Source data

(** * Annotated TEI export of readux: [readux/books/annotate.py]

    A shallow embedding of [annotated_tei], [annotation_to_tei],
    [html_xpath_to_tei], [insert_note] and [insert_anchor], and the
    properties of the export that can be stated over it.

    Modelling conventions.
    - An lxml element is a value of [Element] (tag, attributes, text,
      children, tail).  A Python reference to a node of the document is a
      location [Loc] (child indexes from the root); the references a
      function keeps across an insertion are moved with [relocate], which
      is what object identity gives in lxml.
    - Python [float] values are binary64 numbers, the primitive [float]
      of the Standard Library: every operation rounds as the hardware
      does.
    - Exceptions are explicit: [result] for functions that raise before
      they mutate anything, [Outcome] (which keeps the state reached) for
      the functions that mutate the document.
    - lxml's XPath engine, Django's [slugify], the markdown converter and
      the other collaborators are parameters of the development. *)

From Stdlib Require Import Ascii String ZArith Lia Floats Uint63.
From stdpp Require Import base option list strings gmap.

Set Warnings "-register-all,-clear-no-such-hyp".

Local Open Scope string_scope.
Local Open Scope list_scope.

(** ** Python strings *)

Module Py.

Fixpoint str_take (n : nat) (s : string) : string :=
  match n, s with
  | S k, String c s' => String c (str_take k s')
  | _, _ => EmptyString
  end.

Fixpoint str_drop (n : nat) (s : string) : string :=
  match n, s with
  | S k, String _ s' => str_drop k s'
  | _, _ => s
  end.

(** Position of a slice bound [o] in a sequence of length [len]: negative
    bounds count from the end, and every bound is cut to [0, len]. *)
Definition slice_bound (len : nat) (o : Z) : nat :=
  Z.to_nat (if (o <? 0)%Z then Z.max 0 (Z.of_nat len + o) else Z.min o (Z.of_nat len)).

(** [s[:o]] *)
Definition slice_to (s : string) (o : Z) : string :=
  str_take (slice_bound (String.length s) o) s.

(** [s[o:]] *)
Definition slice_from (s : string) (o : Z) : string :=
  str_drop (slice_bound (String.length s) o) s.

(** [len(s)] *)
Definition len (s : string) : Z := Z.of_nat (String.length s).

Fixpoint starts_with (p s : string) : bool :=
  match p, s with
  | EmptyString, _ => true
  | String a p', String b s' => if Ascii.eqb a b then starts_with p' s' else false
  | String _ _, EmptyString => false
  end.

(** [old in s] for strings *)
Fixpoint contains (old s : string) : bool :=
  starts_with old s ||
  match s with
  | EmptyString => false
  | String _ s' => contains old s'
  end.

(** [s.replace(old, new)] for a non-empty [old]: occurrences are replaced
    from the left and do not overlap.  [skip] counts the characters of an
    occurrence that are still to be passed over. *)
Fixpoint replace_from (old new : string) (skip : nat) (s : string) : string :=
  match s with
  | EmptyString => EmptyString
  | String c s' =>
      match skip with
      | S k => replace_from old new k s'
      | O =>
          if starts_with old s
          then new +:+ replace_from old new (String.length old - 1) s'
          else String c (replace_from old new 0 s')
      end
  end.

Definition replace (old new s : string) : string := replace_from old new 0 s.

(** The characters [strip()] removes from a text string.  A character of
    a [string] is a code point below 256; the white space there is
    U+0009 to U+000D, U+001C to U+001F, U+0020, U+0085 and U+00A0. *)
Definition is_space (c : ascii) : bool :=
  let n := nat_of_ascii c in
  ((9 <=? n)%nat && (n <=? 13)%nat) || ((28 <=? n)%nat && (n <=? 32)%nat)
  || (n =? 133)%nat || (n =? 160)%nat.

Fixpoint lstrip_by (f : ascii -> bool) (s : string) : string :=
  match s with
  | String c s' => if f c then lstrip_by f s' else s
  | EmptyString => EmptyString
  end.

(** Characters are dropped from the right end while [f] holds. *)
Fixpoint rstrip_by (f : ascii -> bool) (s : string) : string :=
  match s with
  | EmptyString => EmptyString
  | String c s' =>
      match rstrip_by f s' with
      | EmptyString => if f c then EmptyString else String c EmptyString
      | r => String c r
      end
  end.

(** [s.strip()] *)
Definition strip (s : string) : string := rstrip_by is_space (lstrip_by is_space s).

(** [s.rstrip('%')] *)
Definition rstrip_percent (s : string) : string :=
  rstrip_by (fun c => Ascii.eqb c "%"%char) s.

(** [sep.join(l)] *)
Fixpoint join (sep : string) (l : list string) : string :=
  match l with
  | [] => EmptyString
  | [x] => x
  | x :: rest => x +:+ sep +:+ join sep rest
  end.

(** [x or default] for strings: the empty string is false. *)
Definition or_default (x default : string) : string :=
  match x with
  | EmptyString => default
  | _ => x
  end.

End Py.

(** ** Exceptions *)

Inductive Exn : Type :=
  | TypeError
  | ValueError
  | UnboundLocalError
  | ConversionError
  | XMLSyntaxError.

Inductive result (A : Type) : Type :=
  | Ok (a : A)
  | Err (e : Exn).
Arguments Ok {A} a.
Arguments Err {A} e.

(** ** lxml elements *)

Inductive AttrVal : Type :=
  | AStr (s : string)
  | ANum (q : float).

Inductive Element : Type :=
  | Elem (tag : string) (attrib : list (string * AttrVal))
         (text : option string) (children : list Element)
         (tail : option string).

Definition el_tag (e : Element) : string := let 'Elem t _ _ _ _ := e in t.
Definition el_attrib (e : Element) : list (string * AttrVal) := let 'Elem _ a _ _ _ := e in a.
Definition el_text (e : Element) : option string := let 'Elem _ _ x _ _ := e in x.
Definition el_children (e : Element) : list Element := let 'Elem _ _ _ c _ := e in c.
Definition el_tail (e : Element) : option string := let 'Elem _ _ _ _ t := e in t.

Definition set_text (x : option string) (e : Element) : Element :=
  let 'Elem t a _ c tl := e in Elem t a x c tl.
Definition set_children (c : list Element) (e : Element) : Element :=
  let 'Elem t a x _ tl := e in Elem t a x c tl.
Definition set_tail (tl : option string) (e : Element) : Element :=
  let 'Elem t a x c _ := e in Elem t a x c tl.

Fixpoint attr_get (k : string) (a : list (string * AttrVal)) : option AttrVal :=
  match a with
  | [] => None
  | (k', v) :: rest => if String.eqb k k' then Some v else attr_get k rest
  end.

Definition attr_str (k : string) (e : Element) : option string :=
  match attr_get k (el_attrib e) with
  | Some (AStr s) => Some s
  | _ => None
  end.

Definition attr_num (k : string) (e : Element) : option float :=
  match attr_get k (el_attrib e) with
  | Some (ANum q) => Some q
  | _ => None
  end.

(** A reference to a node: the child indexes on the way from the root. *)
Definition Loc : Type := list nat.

• Work item
A verbatim transcription of all the entries above is required.

• Written response
(** * Annotated TEI export of readux: [readux/books/annotate.py]

    A shallow embedding of [annotated_tei], [annotation_to_tei],
    [html_xpath_to_tei], [insert_note] and [insert_anchor], and the
    properties of the export that can be stated over it.

    Modelling conventions.
    - An lxml element is a value of [Element] (tag, attributes, text,
      children, tail).  A Python reference to a node of the document is a
      location [Loc] (child indexes from the root); the references a
      function keeps across an insertion are moved with [relocate], which
      is what object identity gives in lxml.
    - Python [float] values are binary64 numbers, the primitive [float]
      of the Standard Library: every operation rounds as the hardware
      does.
    - Exceptions are explicit: [result] for functions that raise before
      they mutate anything, [Outcome] (which keeps the state reached) for
      the functions that mutate the document.
    - lxml's XPath engine, Django's [slugify], the markdown converter and
      the other collaborators are parameters of the development. *)

From Stdlib Require Import Ascii String ZArith Lia Floats Uint63.
From stdpp Require Import base option list strings gmap.

Set Warnings "-register-all,-clear-no-such-hyp".

Local Open Scope string_scope.
Local Open Scope list_scope.

(** ** Python strings *)

Module Py.

Fixpoint str_take (n : nat) (s : string) : string :=
  match n, s with
  | S k, String c s' => String c (str_take k s')
  | _, _ => EmptyString
  end.

Fixpoint str_drop (n : nat) (s : string) : string :=
  match n, s with
  | S k, String _ s' => str_drop k s'
  | _, _ => s
  end.

(** Position of a slice bound [o] in a sequence of length [len]: negative
    bounds count from the end, and every bound is cut to [0, len]. *)
Definition slice_bound (len : nat) (o : Z) : nat :=
  Z.to_nat (if (o <? 0)%Z then Z.max 0 (Z.of_nat len + o) else Z.min o (Z.of_nat len)).

(** [s[:o]] *)
Definition slice_to (s : string) (o : Z) : string :=
  str_take (slice_bound (String.length s) o) s.

(** [s[o:]] *)
Definition slice_from (s : string) (o : Z) : string :=
  str_drop (slice_bound (String.length s) o) s.

(** [len(s)] *)
Definition len (s : string) : Z := Z.of_nat (String.length s).

Fixpoint starts_with (p s : string) : bool :=
  match p, s with
  | EmptyString, _ => true
  | String a p', String b s' => if Ascii.eqb a b then starts_with p' s' else false
  | String _ _, EmptyString => false
  end.

(** [old in s] for strings *)
Fixpoint contains (old s : string) : bool :=
  starts_with old s ||
  match s with
  | EmptyString => false
  | String _ s' => contains old s'
  end.

(** [s.replace(old, new)] for a non-empty [old]: occurrences are replaced
    from the left and do not overlap.  [skip] counts the characters of an
    occurrence that are still to be passed over. *)
Fixpoint replace_from (old new : string) (skip : nat) (s : string) : string :=
  match s with
  | EmptyString => EmptyString
  | String c s' =>
      match skip with
      | S k => replace_from old new k s'
      | O =>
          if starts_with old s
          then new +:+ replace_from old new (String.length old - 1) s'
          else String c (replace_from old new 0 s')
      end
  end.

Definition replace (old new s : string) : string := replace_from old new 0 s.

(** The characters [strip()] removes from a text string.  A character of
    a [string] is a code point below 256; the white space there is
    U+0009 to U+000D, U+001C to U+001F, U+0020, U+0085 and U+00A0. *)
Definition is_space (c : ascii) : bool :=
  let n := nat_of_ascii c in
  ((9 <=? n)%nat && (n <=? 13)%nat) || ((28 <=? n)%nat && (n <=? 32)%nat)
  || (n =? 133)%nat || (n =? 160)%nat.

Fixpoint lstrip_by (f : ascii -> bool) (s : string) : string :=
  match s with
  | String c s' => if f c then lstrip_by f s' else s
  | EmptyString => EmptyString
  end.

(** Characters are dropped from the right end while [f] holds. *)
Fixpoint rstrip_by (f : ascii -> bool) (s : string) : string :=
  match s with
  | EmptyString => EmptyString
  | String c s' =>
      match rstrip_by f s' with
      | EmptyString => if f c then EmptyString else String c EmptyString
      | r => String c r
      end
  end.

(** [s.strip()] *)
Definition strip (s : string) : string := rstrip_by is_space (lstrip_by is_space s).

(** [s.rstrip('%')] *)
Definition rstrip_percent (s : string) : string :=
  rstrip_by (fun c => Ascii.eqb c "%"%char) s.

(** [sep.join(l)] *)
Fixpoint join (sep : string) (l : list string) : string :=
  match l with
  | [] => EmptyString
  | [x] => x
  | x :: rest => x +:+ sep +:+ join sep rest
  end.

(** [x or default] for strings: the empty string is false. *)
Definition or_default (x default : string) : string :=
  match x with
  | EmptyString => default
  | _ => x
  end.

End Py.

(** ** Exceptions *)

Inductive Exn : Type :=
  | TypeError
  | ValueError
  | UnboundLocalError
  | ConversionError
  | XMLSyntaxError.

Inductive result (A : Type) : Type :=
  | Ok (a : A)
  | Err (e : Exn).
Arguments Ok {A} a.
Arguments Err {A} e.

(** ** lxml elements *)

Inductive AttrVal : Type :=
  | AStr (s : string)
  | ANum (q : float).

Inductive Element : Type :=
  | Elem (tag : string) (attrib : list (string * AttrVal))
         (text : option string) (children : list Element)
         (tail : option string).

Definition el_tag (e : Element) : string := let 'Elem t _ _ _ _ := e in t.
Definition el_attrib (e : Element) : list (string * AttrVal) := let 'Elem _ a _ _ _ := e in a.
Definition el_text (e : Element) : option string := let 'Elem _ _ x _ _ := e in x.
Definition el_children (e : Element) : list Element := let 'Elem _ _ _ c _ := e in c.
Definition el_tail (e : Element) : option string := let 'Elem _ _ _ _ t := e in t.

Definition set_text (x : option string) (e : Element) : Element :=
  let 'Elem t a _ c tl := e in Elem t a x c tl.
Definition set_children (c : list Element) (e : Element) : Element :=
  let 'Elem t a x _ tl := e in Elem t a x c tl.
Definition set_tail (tl : option string) (e : Element) : Element :=
  let 'Elem t a x c _ := e in Elem t a x c tl.

Fixpoint attr_get (k : string) (a : list (string * AttrVal)) : option AttrVal :=
  match a with
  | [] => None
  | (k', v) :: rest => if String.eqb k k' then Some v else attr_get k rest
  end.

Definition attr_str (k : string) (e : Element) : option string :=
  match attr_get k (el_attrib e) with
  | Some (AStr s) => Some s
  | _ => None
  end.

Definition attr_num (k : string) (e : Element) : option float :=
  match attr_get k (el_attrib e) with
  | Some (ANum q) => Some q
  | _ => None
  end.

(** A reference to a node: the child indexes on the way from the root. *)
Definition Loc : Type := list nat.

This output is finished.